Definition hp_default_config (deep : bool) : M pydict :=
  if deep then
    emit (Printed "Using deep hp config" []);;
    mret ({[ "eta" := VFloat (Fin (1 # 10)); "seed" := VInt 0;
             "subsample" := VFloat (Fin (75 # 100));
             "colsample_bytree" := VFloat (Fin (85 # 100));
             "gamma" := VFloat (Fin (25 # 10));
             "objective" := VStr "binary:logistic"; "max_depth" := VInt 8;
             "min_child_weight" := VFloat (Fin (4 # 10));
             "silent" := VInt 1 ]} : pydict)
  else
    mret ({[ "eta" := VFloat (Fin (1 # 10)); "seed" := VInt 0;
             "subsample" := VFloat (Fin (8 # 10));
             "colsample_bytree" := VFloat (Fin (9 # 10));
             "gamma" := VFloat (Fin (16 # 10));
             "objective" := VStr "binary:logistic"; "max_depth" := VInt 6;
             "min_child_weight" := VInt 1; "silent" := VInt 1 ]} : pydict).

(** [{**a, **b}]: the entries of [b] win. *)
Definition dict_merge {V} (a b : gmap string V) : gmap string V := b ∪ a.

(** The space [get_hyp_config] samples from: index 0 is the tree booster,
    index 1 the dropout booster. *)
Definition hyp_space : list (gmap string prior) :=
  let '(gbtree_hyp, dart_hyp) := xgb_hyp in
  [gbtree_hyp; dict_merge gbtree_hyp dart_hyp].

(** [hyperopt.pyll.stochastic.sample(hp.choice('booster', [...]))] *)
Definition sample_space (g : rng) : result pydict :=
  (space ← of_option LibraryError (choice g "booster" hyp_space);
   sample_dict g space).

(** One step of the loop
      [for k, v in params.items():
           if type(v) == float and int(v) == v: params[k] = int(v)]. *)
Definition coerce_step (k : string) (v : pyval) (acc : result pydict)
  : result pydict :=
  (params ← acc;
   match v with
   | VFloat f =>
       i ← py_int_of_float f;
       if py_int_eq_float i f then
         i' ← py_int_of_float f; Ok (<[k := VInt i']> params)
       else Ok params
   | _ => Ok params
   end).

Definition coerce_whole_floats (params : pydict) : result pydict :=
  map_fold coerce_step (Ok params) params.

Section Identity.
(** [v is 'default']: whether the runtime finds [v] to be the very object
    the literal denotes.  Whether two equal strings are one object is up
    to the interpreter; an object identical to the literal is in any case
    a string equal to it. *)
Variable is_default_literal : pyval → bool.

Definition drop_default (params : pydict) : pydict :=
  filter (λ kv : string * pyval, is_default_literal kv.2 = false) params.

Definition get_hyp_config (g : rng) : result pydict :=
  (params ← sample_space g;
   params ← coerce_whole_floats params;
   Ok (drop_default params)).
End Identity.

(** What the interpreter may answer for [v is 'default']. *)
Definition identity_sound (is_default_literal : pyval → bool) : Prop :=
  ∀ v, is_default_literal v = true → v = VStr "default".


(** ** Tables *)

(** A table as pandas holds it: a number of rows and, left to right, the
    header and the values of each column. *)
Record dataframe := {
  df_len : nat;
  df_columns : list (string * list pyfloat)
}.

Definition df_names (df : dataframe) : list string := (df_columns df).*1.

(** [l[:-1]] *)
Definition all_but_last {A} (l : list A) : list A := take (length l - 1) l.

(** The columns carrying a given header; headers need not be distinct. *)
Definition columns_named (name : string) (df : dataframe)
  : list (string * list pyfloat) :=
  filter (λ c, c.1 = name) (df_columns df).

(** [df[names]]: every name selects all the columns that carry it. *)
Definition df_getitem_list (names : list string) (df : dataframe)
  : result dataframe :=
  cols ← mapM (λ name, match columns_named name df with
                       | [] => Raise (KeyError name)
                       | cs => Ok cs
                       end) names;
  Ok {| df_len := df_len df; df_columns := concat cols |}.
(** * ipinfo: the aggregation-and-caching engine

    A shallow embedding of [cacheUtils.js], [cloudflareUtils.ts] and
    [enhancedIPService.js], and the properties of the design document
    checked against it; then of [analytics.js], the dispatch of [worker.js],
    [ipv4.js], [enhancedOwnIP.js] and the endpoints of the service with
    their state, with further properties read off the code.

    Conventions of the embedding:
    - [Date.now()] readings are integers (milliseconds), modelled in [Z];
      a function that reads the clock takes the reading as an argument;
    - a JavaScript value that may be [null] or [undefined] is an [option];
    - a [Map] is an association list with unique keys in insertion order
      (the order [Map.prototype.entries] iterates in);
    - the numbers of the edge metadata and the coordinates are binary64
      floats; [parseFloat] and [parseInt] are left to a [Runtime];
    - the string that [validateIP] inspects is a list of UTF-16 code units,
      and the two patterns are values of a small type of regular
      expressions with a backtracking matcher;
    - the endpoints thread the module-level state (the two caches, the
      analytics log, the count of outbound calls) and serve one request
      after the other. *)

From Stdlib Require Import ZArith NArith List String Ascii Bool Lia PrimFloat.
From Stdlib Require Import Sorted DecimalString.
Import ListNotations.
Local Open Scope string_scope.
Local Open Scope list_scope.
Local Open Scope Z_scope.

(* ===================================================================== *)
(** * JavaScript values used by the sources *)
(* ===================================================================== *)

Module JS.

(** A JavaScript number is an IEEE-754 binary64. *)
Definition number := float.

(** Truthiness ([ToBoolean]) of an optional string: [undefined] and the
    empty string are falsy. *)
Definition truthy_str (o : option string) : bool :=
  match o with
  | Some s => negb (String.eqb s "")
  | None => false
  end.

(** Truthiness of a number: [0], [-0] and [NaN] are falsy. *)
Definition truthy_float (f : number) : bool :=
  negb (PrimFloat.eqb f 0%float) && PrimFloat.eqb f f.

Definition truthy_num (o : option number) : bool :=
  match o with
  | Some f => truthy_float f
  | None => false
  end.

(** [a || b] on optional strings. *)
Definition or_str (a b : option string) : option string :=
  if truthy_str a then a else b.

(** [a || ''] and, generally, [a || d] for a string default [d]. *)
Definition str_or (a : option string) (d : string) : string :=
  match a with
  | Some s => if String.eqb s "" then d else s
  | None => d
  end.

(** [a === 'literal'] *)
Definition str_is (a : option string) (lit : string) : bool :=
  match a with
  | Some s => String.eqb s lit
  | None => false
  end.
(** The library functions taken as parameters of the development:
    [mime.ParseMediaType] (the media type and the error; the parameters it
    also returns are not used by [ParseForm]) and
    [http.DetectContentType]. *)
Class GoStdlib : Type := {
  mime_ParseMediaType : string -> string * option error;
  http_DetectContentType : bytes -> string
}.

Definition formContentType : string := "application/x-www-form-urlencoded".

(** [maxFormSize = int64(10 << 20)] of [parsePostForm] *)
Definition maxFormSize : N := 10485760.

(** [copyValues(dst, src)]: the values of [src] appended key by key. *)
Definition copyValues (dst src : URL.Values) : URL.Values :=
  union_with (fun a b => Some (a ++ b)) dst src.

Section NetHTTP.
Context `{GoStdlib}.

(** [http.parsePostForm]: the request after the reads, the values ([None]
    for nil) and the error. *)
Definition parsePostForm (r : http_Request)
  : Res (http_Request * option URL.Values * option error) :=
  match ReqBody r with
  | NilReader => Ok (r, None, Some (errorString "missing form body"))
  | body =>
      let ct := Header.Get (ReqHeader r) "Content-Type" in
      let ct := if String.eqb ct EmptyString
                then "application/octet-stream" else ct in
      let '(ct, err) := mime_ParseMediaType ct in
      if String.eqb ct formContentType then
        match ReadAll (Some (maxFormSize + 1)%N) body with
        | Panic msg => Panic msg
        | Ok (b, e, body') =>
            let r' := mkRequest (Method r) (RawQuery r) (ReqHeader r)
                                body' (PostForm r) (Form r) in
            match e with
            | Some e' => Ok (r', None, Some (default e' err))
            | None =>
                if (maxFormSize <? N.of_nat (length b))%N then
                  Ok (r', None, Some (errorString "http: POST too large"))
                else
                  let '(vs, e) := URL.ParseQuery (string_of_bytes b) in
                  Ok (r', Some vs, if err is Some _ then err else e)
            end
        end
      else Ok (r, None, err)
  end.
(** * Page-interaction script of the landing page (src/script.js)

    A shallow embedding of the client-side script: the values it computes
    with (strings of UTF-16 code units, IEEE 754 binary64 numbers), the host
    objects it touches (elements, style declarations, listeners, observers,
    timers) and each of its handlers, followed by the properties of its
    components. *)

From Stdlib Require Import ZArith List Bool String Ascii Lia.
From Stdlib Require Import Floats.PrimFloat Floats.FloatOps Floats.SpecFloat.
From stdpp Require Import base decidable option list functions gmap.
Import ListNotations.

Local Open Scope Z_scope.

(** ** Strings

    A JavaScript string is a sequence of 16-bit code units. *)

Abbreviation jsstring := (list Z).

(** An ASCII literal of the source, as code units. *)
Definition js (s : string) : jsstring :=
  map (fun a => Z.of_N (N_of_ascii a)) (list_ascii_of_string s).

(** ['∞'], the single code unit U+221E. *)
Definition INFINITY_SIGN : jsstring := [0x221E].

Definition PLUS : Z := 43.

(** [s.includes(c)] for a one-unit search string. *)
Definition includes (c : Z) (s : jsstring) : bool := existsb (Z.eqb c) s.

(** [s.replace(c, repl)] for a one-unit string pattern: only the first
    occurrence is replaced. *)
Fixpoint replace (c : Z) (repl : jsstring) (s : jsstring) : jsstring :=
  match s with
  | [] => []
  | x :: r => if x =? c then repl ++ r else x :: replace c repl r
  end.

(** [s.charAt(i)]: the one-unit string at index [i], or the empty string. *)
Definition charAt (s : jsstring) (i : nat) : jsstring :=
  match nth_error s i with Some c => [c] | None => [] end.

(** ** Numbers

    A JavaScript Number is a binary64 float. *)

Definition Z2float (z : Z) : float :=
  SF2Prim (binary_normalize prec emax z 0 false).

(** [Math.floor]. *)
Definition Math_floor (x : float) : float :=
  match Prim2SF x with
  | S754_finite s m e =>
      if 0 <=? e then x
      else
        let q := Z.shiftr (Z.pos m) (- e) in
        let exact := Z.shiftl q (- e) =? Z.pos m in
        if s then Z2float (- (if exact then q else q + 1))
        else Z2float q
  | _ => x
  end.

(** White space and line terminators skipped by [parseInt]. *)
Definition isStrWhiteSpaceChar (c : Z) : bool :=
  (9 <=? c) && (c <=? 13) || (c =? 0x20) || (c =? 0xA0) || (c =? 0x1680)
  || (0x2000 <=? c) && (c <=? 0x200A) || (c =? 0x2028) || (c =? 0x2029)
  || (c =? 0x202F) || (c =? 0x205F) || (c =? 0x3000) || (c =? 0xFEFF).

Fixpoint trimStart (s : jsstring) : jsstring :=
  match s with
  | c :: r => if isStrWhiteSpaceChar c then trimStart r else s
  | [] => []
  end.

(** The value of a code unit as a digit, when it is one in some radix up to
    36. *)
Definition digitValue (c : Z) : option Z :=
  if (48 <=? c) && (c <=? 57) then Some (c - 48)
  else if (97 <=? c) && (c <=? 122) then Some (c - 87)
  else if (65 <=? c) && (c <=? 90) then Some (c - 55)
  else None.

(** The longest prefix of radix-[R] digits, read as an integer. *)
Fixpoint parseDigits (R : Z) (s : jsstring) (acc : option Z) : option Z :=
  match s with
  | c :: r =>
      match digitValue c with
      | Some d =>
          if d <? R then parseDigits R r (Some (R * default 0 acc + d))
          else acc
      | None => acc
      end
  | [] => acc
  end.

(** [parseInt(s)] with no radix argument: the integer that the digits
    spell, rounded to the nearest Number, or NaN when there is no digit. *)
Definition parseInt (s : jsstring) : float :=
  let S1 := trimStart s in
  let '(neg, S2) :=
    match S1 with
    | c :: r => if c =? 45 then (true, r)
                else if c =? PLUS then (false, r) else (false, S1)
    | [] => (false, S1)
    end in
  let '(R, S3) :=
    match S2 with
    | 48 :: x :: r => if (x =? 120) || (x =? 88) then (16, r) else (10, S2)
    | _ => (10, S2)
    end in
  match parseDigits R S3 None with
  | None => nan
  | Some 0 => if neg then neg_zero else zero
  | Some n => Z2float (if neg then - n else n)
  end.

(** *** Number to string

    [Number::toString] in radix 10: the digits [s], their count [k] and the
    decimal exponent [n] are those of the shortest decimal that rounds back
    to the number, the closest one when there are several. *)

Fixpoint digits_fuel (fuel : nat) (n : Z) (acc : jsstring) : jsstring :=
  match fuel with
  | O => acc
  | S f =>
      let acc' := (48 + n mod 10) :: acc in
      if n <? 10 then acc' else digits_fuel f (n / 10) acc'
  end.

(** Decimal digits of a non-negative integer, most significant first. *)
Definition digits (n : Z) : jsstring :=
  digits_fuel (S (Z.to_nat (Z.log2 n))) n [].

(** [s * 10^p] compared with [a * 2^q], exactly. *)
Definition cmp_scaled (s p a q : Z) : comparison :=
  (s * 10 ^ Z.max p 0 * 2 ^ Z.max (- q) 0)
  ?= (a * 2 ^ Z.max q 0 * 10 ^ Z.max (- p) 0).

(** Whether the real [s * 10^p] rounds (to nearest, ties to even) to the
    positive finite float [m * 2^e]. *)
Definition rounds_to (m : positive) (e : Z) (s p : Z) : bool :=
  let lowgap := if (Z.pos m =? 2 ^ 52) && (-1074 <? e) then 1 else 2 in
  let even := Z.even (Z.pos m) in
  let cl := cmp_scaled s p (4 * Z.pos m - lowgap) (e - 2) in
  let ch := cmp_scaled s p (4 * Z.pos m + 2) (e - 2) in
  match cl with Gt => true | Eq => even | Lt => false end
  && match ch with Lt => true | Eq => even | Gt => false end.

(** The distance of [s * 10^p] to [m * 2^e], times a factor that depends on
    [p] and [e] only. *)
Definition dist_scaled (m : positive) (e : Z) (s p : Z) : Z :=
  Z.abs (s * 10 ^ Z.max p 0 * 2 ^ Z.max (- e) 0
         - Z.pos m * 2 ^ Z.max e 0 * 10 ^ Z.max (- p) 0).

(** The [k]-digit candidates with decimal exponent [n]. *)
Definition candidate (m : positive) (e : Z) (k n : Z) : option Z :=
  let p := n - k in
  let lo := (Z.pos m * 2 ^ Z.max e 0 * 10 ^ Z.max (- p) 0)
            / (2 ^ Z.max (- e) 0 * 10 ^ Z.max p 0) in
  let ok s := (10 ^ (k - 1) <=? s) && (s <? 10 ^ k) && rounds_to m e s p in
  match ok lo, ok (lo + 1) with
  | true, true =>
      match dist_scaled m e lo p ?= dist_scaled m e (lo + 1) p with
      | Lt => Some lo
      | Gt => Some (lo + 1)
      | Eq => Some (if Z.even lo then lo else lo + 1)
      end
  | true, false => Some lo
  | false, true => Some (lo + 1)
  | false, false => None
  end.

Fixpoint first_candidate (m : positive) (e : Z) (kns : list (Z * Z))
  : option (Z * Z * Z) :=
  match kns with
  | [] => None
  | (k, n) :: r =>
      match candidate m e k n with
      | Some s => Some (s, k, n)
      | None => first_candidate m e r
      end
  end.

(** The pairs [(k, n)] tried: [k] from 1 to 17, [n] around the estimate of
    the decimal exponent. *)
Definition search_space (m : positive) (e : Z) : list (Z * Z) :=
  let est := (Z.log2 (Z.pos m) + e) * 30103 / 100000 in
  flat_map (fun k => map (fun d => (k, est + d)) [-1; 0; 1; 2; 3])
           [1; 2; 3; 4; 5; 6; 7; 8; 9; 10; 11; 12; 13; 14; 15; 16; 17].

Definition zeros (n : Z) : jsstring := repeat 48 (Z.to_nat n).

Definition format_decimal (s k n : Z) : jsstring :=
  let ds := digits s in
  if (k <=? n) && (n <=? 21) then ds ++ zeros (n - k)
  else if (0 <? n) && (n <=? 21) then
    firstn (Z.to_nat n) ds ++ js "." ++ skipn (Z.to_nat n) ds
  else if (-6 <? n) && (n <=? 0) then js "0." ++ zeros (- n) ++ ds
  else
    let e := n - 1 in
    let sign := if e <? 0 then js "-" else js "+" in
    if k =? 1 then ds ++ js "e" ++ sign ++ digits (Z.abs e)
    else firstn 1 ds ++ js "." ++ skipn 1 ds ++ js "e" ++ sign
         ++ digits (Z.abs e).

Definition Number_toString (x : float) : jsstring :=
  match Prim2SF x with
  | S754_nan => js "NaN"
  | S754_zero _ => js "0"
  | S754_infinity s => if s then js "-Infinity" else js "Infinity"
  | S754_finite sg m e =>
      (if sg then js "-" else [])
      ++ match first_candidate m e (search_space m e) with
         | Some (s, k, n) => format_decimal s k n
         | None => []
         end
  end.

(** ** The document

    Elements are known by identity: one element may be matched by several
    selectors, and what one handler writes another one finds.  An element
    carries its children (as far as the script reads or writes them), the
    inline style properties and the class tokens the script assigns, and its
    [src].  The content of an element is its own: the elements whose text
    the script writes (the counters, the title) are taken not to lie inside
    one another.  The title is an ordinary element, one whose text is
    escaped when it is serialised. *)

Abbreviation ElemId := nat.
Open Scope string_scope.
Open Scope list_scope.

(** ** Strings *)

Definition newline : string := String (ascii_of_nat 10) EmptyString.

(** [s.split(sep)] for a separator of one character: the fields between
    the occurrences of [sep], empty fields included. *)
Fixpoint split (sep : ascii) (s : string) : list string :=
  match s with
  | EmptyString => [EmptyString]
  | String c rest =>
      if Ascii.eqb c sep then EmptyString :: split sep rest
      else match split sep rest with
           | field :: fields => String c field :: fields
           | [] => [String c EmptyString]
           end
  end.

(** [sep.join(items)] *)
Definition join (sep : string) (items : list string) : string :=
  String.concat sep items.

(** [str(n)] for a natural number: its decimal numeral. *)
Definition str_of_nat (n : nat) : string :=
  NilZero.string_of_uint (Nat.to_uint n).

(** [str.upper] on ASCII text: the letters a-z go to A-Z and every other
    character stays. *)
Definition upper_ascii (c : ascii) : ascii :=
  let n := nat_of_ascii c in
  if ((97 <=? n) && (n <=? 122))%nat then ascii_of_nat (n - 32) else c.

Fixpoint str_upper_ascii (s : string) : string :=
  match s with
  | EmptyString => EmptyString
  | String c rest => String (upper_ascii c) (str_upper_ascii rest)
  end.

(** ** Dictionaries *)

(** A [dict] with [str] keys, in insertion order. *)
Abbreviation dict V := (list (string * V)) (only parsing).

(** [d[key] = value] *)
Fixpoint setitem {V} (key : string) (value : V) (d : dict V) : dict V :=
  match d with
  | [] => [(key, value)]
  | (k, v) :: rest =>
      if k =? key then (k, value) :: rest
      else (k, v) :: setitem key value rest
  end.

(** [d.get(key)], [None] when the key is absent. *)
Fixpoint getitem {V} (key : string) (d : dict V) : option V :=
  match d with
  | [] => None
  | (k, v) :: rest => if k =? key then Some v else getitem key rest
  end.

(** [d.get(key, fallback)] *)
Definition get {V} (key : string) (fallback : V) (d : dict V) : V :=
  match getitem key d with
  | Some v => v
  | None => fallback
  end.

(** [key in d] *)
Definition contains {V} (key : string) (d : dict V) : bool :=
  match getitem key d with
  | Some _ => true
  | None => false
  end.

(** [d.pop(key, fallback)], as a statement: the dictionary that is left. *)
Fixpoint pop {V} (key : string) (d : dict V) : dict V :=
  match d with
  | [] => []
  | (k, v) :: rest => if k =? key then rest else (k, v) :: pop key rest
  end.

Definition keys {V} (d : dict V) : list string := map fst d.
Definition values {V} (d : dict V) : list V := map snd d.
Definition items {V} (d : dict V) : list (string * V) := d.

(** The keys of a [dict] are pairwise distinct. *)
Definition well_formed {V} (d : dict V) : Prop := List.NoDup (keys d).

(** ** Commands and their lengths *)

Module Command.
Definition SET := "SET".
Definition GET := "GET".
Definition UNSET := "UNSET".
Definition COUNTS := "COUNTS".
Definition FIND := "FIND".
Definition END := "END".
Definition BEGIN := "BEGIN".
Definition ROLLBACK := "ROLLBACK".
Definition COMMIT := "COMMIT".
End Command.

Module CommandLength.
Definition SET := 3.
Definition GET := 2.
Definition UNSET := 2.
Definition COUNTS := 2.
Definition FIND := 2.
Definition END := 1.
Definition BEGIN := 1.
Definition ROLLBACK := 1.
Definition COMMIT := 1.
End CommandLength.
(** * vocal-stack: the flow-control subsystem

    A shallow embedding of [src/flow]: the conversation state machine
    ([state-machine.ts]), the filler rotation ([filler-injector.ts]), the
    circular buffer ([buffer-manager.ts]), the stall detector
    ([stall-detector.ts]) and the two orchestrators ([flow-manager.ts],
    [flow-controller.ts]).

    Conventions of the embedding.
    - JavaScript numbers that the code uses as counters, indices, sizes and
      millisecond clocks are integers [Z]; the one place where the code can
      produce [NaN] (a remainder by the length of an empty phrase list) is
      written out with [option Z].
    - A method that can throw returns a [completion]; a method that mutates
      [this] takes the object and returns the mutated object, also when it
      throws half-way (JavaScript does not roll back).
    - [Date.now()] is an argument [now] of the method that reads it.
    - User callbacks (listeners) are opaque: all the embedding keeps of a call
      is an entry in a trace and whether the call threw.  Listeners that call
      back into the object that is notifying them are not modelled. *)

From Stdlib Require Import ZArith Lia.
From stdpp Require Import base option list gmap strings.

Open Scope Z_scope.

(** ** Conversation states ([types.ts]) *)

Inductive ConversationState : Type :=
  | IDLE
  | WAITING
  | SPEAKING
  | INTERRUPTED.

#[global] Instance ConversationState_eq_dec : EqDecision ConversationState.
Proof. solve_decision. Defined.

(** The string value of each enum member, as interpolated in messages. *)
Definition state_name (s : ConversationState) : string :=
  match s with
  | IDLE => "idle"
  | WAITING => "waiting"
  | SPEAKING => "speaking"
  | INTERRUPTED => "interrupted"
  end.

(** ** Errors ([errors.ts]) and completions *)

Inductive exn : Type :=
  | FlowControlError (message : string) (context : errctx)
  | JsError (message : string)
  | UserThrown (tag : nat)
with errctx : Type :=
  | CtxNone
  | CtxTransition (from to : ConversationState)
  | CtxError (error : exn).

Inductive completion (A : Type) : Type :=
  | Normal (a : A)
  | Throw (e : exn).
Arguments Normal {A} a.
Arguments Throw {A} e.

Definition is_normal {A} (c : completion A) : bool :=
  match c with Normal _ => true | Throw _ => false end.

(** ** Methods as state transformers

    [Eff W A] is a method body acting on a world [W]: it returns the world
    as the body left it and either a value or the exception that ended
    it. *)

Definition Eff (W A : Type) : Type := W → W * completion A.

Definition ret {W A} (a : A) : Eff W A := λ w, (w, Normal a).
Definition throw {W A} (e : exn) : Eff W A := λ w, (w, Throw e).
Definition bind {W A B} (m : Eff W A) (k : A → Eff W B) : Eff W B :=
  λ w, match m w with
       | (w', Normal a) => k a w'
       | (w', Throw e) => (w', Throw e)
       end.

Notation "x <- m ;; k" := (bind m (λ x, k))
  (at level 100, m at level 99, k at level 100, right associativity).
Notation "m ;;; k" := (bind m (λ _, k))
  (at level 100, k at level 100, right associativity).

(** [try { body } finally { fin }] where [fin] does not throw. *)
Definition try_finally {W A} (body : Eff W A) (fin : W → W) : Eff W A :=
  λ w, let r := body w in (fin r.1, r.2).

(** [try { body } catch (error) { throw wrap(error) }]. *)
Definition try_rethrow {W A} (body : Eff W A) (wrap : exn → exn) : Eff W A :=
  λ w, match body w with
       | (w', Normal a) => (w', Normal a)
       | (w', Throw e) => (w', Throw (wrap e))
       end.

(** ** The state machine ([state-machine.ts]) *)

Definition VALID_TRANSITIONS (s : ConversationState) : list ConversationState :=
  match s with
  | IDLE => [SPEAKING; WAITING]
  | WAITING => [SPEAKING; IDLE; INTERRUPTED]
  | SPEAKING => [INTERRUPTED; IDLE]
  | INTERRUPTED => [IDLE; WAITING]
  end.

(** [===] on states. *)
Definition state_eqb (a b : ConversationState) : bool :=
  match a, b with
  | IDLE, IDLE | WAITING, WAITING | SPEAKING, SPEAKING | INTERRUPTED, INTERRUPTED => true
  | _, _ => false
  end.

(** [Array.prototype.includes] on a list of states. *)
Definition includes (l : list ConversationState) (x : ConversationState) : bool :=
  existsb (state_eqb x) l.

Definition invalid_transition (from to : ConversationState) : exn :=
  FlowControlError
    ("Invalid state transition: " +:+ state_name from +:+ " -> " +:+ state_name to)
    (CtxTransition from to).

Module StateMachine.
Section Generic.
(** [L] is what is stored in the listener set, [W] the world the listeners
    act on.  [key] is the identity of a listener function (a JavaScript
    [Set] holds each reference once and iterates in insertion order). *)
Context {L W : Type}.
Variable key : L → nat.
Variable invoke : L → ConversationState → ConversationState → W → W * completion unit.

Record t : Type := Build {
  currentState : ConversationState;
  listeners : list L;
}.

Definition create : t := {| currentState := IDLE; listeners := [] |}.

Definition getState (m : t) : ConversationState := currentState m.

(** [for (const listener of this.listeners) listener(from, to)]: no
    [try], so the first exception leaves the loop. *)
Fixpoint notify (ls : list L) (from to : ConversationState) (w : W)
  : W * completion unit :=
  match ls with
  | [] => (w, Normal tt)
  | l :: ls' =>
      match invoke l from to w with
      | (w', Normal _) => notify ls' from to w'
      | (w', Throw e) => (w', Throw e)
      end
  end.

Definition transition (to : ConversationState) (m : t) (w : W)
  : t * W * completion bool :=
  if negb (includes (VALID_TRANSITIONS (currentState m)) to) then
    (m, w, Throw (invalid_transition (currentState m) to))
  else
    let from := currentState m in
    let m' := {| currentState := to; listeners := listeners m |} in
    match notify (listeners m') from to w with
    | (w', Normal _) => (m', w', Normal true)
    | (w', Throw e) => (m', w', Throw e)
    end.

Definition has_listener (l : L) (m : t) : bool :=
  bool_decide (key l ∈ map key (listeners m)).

· · · · · · ·

> WHAT IS EXPECTED
Please transcribe the data exactly from its first line. End with the line that contains "index 1 the dropout booster. *)".

> TASK SOLUTION
Definition hp_default_config (deep : bool) : M pydict :=
  if deep then
    emit (Printed "Using deep hp config" []);;
    mret ({[ "eta" := VFloat (Fin (1 # 10)); "seed" := VInt 0;
             "subsample" := VFloat (Fin (75 # 100));
             "colsample_bytree" := VFloat (Fin (85 # 100));
             "gamma" := VFloat (Fin (25 # 10));
             "objective" := VStr "binary:logistic"; "max_depth" := VInt 8;
             "min_child_weight" := VFloat (Fin (4 # 10));
             "silent" := VInt 1 ]} : pydict)
  else
    mret ({[ "eta" := VFloat (Fin (1 # 10)); "seed" := VInt 0;
             "subsample" := VFloat (Fin (8 # 10));
             "colsample_bytree" := VFloat (Fin (9 # 10));
             "gamma" := VFloat (Fin (16 # 10));
             "objective" := VStr "binary:logistic"; "max_depth" := VInt 6;
             "min_child_weight" := VInt 1; "silent" := VInt 1 ]} : pydict).

(** [{**a, **b}]: the entries of [b] win. *)
Definition dict_merge {V} (a b : gmap string V) : gmap string V := b ∪ a.

(** The space [get_hyp_config] samples from: index 0 is the tree booster,
    index 1 the dropout booster. *)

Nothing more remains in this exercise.